Originally identified as the causative agent of “feline pneumonitis”, C. felis is rather associated with conjunctivitis in cats nowadays. The cardinal symptom is serous conjunctivitis which begins unilaterally and then spreads to the other eye after some days. Especially when there is a secondary bacterial infection, the discharge can become mucopurulent. Chemosis and blepharospasm may also be present. In severe cases, follicular hyperplasia develops or even keratoconjunctivitis with corneal ulcerations. Conjunctivitis can last for 8 weeks or more. Other acute symptoms include slight rhinitis and fever.

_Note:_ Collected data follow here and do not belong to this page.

Section BusExtra.
Context {Callback : Type} `{!EqDecision Callback} {Data : Type}.
Implicit Types (a : Action.t Callback) (c f g : Callback) (x : Data).

(** [indexOf] finds the first occurrence. *)
Lemma indexOf_first l1 f l2 :
  f ∉ l1 -> indexOf (l1 ++ f :: l2) f = Z.of_nat (length l1).
Proof.
  induction l1 as [|c l1 IH]; intros Hni; simpl.
  - by destruct (decide (f = f)).
  - apply not_elem_of_cons in Hni as [Hne Hni].
    destruct (decide (c = f)); [congruence|]. rewrite IH by done.
    destruct (decide (Z.of_nat (length l1) < 0)); lia.
Qed.

(** [unsubscribe(f)] takes out the first occurrence of [f] and nothing
    else; without an occurrence it changes nothing. *)
Lemma unsubscribe_first l1 f l2 :
  f ∉ l1 ->
  unsubscribe (Some f) (Make (l1 ++ f :: l2)) = Make (l1 ++ l2).
Proof.
  intros Hni. unfold unsubscribe. cbn [_callbacks].
  rewrite indexOf_first by done.
  destruct (decide (Z.of_nat (length l1) > -1)); [|lia].
  f_equal. rewrite Nat2Z.id. clear Hni g.
  induction l1 as [|c l1 IH]; [done|]. simpl. by f_equal.
Qed.

Lemma unsubscribe_absent f a :
  f ∉ _callbacks a -> unsubscribe (Some f) a = a.
Proof.
  intros Hni. unfold unsubscribe.
  apply (ActionFacts.indexOf_absent (_callbacks a) f) in Hni.
  destruct (decide (indexOf (_callbacks a) f > -1)); [lia|done].
Qed.

Lemma filter_absent f (l : list Callback) :
  f ∉ l -> filter (fun g => g <> f) l = l.
Proof.
  induction l as [|c l IH]; intros Hni; [done|].
  apply not_elem_of_cons in Hni as [Hne Hni].
  rewrite filter_cons_True by congruence. f_equal. by apply IH.
Qed.

Lemma unsubscribe_filter f a :
  NoDup (_callbacks a) ->
  _callbacks (unsubscribe (Some f) a) = filter (fun g => g <> f) (_callbacks a).
Proof.
  intros Hnd. destruct (decide (f ∈ _callbacks a)) as [Hin|Hni].
  - apply list_elem_of_split in Hin as (l1 & l2 & Heq).
    destruct a as [l]. cbn [_callbacks] in *. subst l.
    apply NoDup_app in Hnd as (Hnd1 & Hdisj & Hnd2).
    apply NoDup_cons in Hnd2 as [Hni2 Hnd2].
    assert (f ∉ l1) as Hni1.
    { intros Hin. apply (Hdisj f Hin). apply list_elem_of_here. }
    rewrite unsubscribe_first by done. cbn [_callbacks].
    rewrite filter_app, filter_cons_False by (intros H; by apply H).
    by rewrite !filter_absent.
  - rewrite unsubscribe_absent by done. by rewrite filter_absent.
Qed.

(** A callback that is not in the list is not invoked. *)
Lemma execute_without (l : list Callback) f x :
  f ∉ l ->
  filter (fun inv : Callback * Data => inv.1 = f)
         (map (fun callback => (callback, x)) l) = [].
Proof.
  induction l as [|c l IH]; intros Hni; [done|].
  apply not_elem_of_cons in Hni as [Hne Hni]. cbn [map].
  rewrite filter_cons_False by (cbn [fst]; congruence). by apply IH.
Qed.

End BusExtra.

(** X5. Unsubscribing by reference: in any state of the bus,
    [unsubscribe(f)] removes [f] and keeps every other subscriber in its
    place; it changes nothing when [f] is not subscribed; and it undoes a
    [subscribe(f)] that added [f]. Afterwards [execute] no longer invokes
    [f]. *)
Theorem unsubscribe_one {Callback : Type} `{!EqDecision Callback} {Data : Type}
    (a : Action.t Callback) (f : Callback) (x : Data) :
  reachable a ->
  _callbacks (unsubscribe (Some f) a)
    = filter (fun g => g <> f) (_callbacks a)
  /\ invocations_of f (execute x (unsubscribe (Some f) a)) = 0%nat
  /\ (f ∉ _callbacks a ->
      unsubscribe (Some f) a = a
      /\ unsubscribe (Some f) (subscribe f a) = a).
Proof.
  intros Hr. pose proof (ActionFacts.reachable_NoDup a Hr) as Hnd.
  pose proof (unsubscribe_filter f a Hnd) as Hfilter.
  split; [done|]. split.
  - unfold invocations_of, execute. rewrite Hfilter.
    rewrite execute_without; [done|]. intros Hin.
    apply list_elem_of_filter in Hin as [Hne _]. by apply Hne.
  - intros Hni. split; [by apply unsubscribe_absent|].
    unfold subscribe.
    pose proof (proj2 (ActionFacts.indexOf_absent (_callbacks a) f) Hni).
    destruct (decide (indexOf (_callbacks a) f < 0)); [|lia].
    destruct a as [cbs]. cbn [_callbacks] in *.
    rewrite unsubscribe_first by done. by rewrite app_nil_r.
Qed.

Lemma unsubscribe_one_witness :
  let a : Action.t nat := subscribe 9%nat (subscribe 3%nat (subscribe 7%nat new)) in
  _callbacks (unsubscribe (Some 3%nat) a) = [7%nat; 9%nat].
Proof.
  intros a.
  exact (proj1 (unsubscribe_one (Data := Z) a 3%nat 0
    (reachable_subscribe _ _ (reachable_subscribe _ _
       (reachable_subscribe _ _ reachable_new))))).
Defined.

(** X6. Fan-out: in any state of the bus, [execute(x)] invokes every
    subscriber exactly once, in subscription order, each with [x]; a new
    subscriber is invoked last; and [isEmpty()] holds exactly when
    [execute] invokes nothing. *)
Theorem execute_fan_out {Callback : Type} `{!EqDecision Callback} {Data : Type}
    (a : Action.t Callback) (f : Callback) (x : Data) :
  reachable a ->
  map fst (execute x a) = _callbacks a
  /\ NoDup (map fst (execute x a))
  /\ Forall (fun inv => inv.2 = x) (execute x a)
  /\ invocations_of f (execute x a) = (if decide (f ∈ _callbacks a) then 1 else 0)%nat
  /\ (f ∉ _callbacks a ->
      execute x (subscribe f a) = execute x a ++ [(f, x)])
  /\ (isEmpty a = true <-> execute x a = []).
Proof.
  intros Hr. pose proof (ActionFacts.reachable_NoDup a Hr) as Hnd.
  assert (map fst (execute x a) = _callbacks a) as Hfst.
  { unfold execute. rewrite map_map. cbn [fst]. apply map_id. }
  split; [done|]. split; [by rewrite Hfst|]. split.
  { unfold execute. apply Forall_map. by apply Forall_true. }
  split.
  { destruct (decide (f ∈ _callbacks a)) as [Hin|Hni].
    - unfold invocations_of, execute.
      by rewrite (ActionFacts.execute_once _ f x Hnd Hin).
    - unfold invocations_of, execute. by rewrite execute_without. }
  split.
  { intros Hni. unfold subscribe.
    pose proof (proj2 (ActionFacts.indexOf_absent (_callbacks a) f) Hni).
    destruct (decide (indexOf (_callbacks a) f < 0)); [|lia].
    unfold execute. cbn [_callbacks]. by rewrite map_app. }
  unfold isEmpty, execute. rewrite bool_decide_eq_true.
  destruct (_callbacks a); [done|]. split; [by simpl|done].
Qed.

Lemma execute_fan_out_witness :
  let a : Action.t nat := subscribe 9%nat (subscribe 3%nat (subscribe 7%nat new)) in
  map fst (execute 42 a) = [7%nat; 3%nat; 9%nat].
Proof.
  intros a.
  exact (proj1 (execute_fan_out a 0%nat 42
    (reachable_subscribe _ _ (reachable_subscribe _ _
       (reachable_subscribe _ _ reachable_new))))).
Defined.

End ActionExtra.

(** ** More on the event dispatch tree *)

Module EventfulExtra.
Import Eventful.

Section TreeExtra.
Context {MouseTouchEvent : Type}.
Implicit Types (n c : node MouseTouchEvent) (cs : list (node MouseTouchEvent)).

(** Induction over a tree of nodes: a property that holds of a node
    whenever it holds of its children holds of every node. *)
Fixpoint node_tree_ind (P : node MouseTouchEvent -> Prop)
    (step : forall n, Forall P (_children n) -> P n) (n : node MouseTouchEvent)
    {struct n} : P n :=
  step n
    (match n as m return Forall P (_children m) with
     | Node _ _ cs _ =>
       (fix all (cs : list (node MouseTouchEvent)) : Forall P cs :=
          match cs with
          | [] => @List.Forall_nil _ P
          | c :: cs' =>
            @List.Forall_cons _ P c cs' (node_tree_ind P step c) (all cs')
          end) cs
     end).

Animals between 5 weeks and 9 months of age are most affected, though conjunctivitis neonatalis has also been described. In that case, kittens already suffer a severe conjunctivitis when opening their eyes, often due to a chlamydia infection acquired intrapartum. Transmission occurs directly through conjunctival secretions. Persistent infections are possible, and in some animals also respiratory symptoms may last for several weeks. When the immune system is weakened, the infection can be reactivated.
In our birds, infections with chlamydia are of particular significance. Infection rates of 10 to 40% may be prevalent in aviculture. As many birds have a carrier status, the disease can “suddenly” become clinically apparent under stress. Symptoms in birds are manifold and extremely non-specific. Ruffled feathers, apathy and lack of appetite must be mentioned. Basically, every “sick bird” could have a chlamydia infection. Respiratory symptoms with or without conjunctivitis are often seen, but central nervous disorders are also possible. The extent of clinical signs largely depends on the animals’ condition; the type of symptoms also varies from one bird species to another. Sudden deaths without prior illness might happen. It is therefore not possible to make a diagnosis based on clinical signs. To make a reliable diagnosis, the identification of the pathogen is always necessary. C. psittaci is a zoonotic agent. Infections in humans are normally airborne, resulting in a flu-like disease. In Germany, it is a notifiable disease.
Various species of chlamydia are regularly detected in reptiles and amphibians. In reptiles, they have been associated with granulomatous changes in different tissues as well as with pneumonia, enteritis, hepatitis and myocarditis. In amphibians, they were found in cases of systemic disease.
In Germany, chlamydiosis in cattle, sheep and goat, as well as in poultry is a notifiable disease.